> _Dataset_
(* ===== verification/NanoSyscalls.v ===== *)
(** * The nanokernel system calls

    One module per source file: [Futex] ([sys_futex.c]), [Ipc]
    ([sys_ipc.c]), [Signal] ([sys_signal.c]), [Interrupt]
    ([sys_interrupt.c] and [arch/arm/nanokernel/src/interrupt_arch.c] with
    the Versatile interrupt controller) and [Thread] ([sys_thread.c]).  A
    system call that does not return in C is a program that ends by
    [switch_to]; an early [syscall_return_*] is the end of its branch. *)

From S2P Require Import Prelude NanoState NanoSchedule.
#[local] Open Scope Z_scope.

Module Futex.
Section futex.
Context {cfg : NanoConfig}.

Definition hash_tag (tag : Z) : Z :=
  let h1 := u32 (Z.shiftr tag 2
                 + Z.shiftr tag (1 * futex_hash_slots_lg2)
                 + Z.shiftr tag (2 * futex_hash_slots_lg2)) in
  Z.land h1 (futex_hash_slots - 1).

Definition get_entry (h : Z) : K (ptr * ptr) :=
  let! tbl := gets futex_hash in index tbl h.
Definition put_entry (h : Z) (e : ptr * ptr) : K unit :=
  let! tbl := gets futex_hash in
  let! tbl' := index_set tbl h e in
  modify (set_futex_hash tbl').

(** The place a [tcb_t **prev] points to: the head field of the hash entry,
    or the [next] field of a thread. *)
Inductive slot : Type := SlotHead | SlotNext (p : ptr).

Definition store_slot (h : Z) (sl : slot) (v : ptr) : K unit :=
  match sl with
  | SlotHead => let! e := get_entry h in put_entry h (v, snd e)
  | SlotNext p => wr p (set_next v)
  end.

(** The [while] loop of [enqueue_futex] and what follows it.  A queue holds
    at most [max_tcbs] threads, which bounds the iterations. *)
Fixpoint enqueue_futex_loop (fuel : nat) (h : Z) (thread : ptr) (prv : slot) (curr : ptr) : K unit :=
  if bool_decide (curr = None) then
    do! wr thread (set_next None) in
    let! e := get_entry h in
    do! put_entry h (fst e, thread) in
    store_slot h prv thread
  else
    match fuel with
    | O => crash LoopBoundExceeded
    | S fuel' =>
        let! tprio := rd thread priority in
        let! cprio := rd curr priority in
        if cprio <? tprio then
          do! store_slot h prv thread in
          wr thread (set_next curr)
        else
          let! nxt := rd curr next in
          enqueue_futex_loop fuel' h thread (SlotNext curr) nxt
    end.

Definition enqueue_futex (h : Z) (thread : ptr) : K unit :=
  let! e := get_entry h in
  enqueue_futex_loop max_tcbs h thread SlotHead (fst e).

Definition dequeue_futex (h : Z) (prv thread : ptr) : K unit :=
  let! e := get_entry h in
  let! nxt := rd thread next in
  do! (if bool_decide (fst e = thread) then
         do! ASSERT (bool_decide (prv = None)) in
         put_entry h (nxt, snd e)
       else
         do! ASSERT (bool_decide (prv <> None)) in
         wr prv (set_next nxt)) in
  let! e' := get_entry h in
  do! (if bool_decide (snd e' = thread) then put_entry h (fst e', prv) else ret tt) in
  wr thread (set_next None).

(** The [for] loop over the pending tags, from index [n - 1] down to 0:
    the index of a pending signal for [tag], if there is one. *)
Fixpoint find_pending (tags : list Z) (tag : Z) (n : nat) : K (option Z) :=
  match n with
  | O => ret None
  | S n' =>
      let! x := index tags (Z.of_nat n') in
      if x =? tag then ret (Some (Z.of_nat n')) else find_pending tags tag n'
  end.

Definition sys_futex_wait (tag : Z) : K unit :=
  if tag =? 0 then syscall_return_error 1 EINVAL
  else
    let! tags := gets futex_pending_tags in
    let! num := gets num_pending_tags in
    let! found := find_pending tags tag (Z.to_nat num) in
    match found with
    | Some i =>
        let! last := index tags (num - 1) in
        let! tags' := index_set tags i last in
        do! modify (set_pending tags' (num - 1)) in
        syscall_return_success 0
    | None =>
        let h := hash_tag tag in
        let! c := gets current_tcb in
        do! set_syscall_return_val_success c 0 in
        let! nxt := deactivate_self_schedule THREAD_STATE_WAIT_FUTEX in
        do! enqueue_futex h c in
        do! wr c (set_futex_tag tag) in
        switch_to nxt
    end.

> _Your objective_
The data above is to be returned exactly, with nothing altered.

> _Answer to this exercise_
(* ===== verification/NanoSyscalls.v ===== *)
(** * The nanokernel system calls

    One module per source file: [Futex] ([sys_futex.c]), [Ipc]
    ([sys_ipc.c]), [Signal] ([sys_signal.c]), [Interrupt]
    ([sys_interrupt.c] and [arch/arm/nanokernel/src/interrupt_arch.c] with
    the Versatile interrupt controller) and [Thread] ([sys_thread.c]).  A
    system call that does not return in C is a program that ends by
    [switch_to]; an early [syscall_return_*] is the end of its branch. *)

From S2P Require Import Prelude NanoState NanoSchedule.
#[local] Open Scope Z_scope.

Module Futex.
Section futex.
Context {cfg : NanoConfig}.

Definition hash_tag (tag : Z) : Z :=
  let h1 := u32 (Z.shiftr tag 2
                 + Z.shiftr tag (1 * futex_hash_slots_lg2)
                 + Z.shiftr tag (2 * futex_hash_slots_lg2)) in
  Z.land h1 (futex_hash_slots - 1).

Definition get_entry (h : Z) : K (ptr * ptr) :=
  let! tbl := gets futex_hash in index tbl h.
Definition put_entry (h : Z) (e : ptr * ptr) : K unit :=
  let! tbl := gets futex_hash in
  let! tbl' := index_set tbl h e in
  modify (set_futex_hash tbl').

(** The place a [tcb_t **prev] points to: the head field of the hash entry,
    or the [next] field of a thread. *)
Inductive slot : Type := SlotHead | SlotNext (p : ptr).

Definition store_slot (h : Z) (sl : slot) (v : ptr) : K unit :=
  match sl with
  | SlotHead => let! e := get_entry h in put_entry h (v, snd e)
  | SlotNext p => wr p (set_next v)
  end.

(** The [while] loop of [enqueue_futex] and what follows it.  A queue holds
    at most [max_tcbs] threads, which bounds the iterations. *)
Fixpoint enqueue_futex_loop (fuel : nat) (h : Z) (thread : ptr) (prv : slot) (curr : ptr) : K unit :=
  if bool_decide (curr = None) then
    do! wr thread (set_next None) in
    let! e := get_entry h in
    do! put_entry h (fst e, thread) in
    store_slot h prv thread
  else
    match fuel with
    | O => crash LoopBoundExceeded
    | S fuel' =>
        let! tprio := rd thread priority in
        let! cprio := rd curr priority in
        if cprio <? tprio then
          do! store_slot h prv thread in
          wr thread (set_next curr)
        else
          let! nxt := rd curr next in
          enqueue_futex_loop fuel' h thread (SlotNext curr) nxt
    end.

Definition enqueue_futex (h : Z) (thread : ptr) : K unit :=
  let! e := get_entry h in
  enqueue_futex_loop max_tcbs h thread SlotHead (fst e).

Definition dequeue_futex (h : Z) (prv thread : ptr) : K unit :=
  let! e := get_entry h in
  let! nxt := rd thread next in
  do! (if bool_decide (fst e = thread) then
         do! ASSERT (bool_decide (prv = None)) in
         put_entry h (nxt, snd e)
       else
         do! ASSERT (bool_decide (prv <> None)) in
         wr prv (set_next nxt)) in
  let! e' := get_entry h in
  do! (if bool_decide (snd e' = thread) then put_entry h (fst e', prv) else ret tt) in
  wr thread (set_next None).

(** The [for] loop over the pending tags, from index [n - 1] down to 0:
    the index of a pending signal for [tag], if there is one. *)
Fixpoint find_pending (tags : list Z) (tag : Z) (n : nat) : K (option Z) :=
  match n with
  | O => ret None
  | S n' =>
      let! x := index tags (Z.of_nat n') in
      if x =? tag then ret (Some (Z.of_nat n')) else find_pending tags tag n'
  end.

Definition sys_futex_wait (tag : Z) : K unit :=
  if tag =? 0 then syscall_return_error 1 EINVAL
  else
    let! tags := gets futex_pending_tags in
    let! num := gets num_pending_tags in
    let! found := find_pending tags tag (Z.to_nat num) in
    match found with
    | Some i =>
        let! last := index tags (num - 1) in
        let! tags' := index_set tags i last in
        do! modify (set_pending tags' (num - 1)) in
        syscall_return_success 0
    | None =>
        let h := hash_tag tag in
        let! c := gets current_tcb in
        do! set_syscall_return_val_success c 0 in
        let! nxt := deactivate_self_schedule THREAD_STATE_WAIT_FUTEX in
        do! enqueue_futex h c in
        do! wr c (set_futex_tag tag) in
        switch_to nxt
    end.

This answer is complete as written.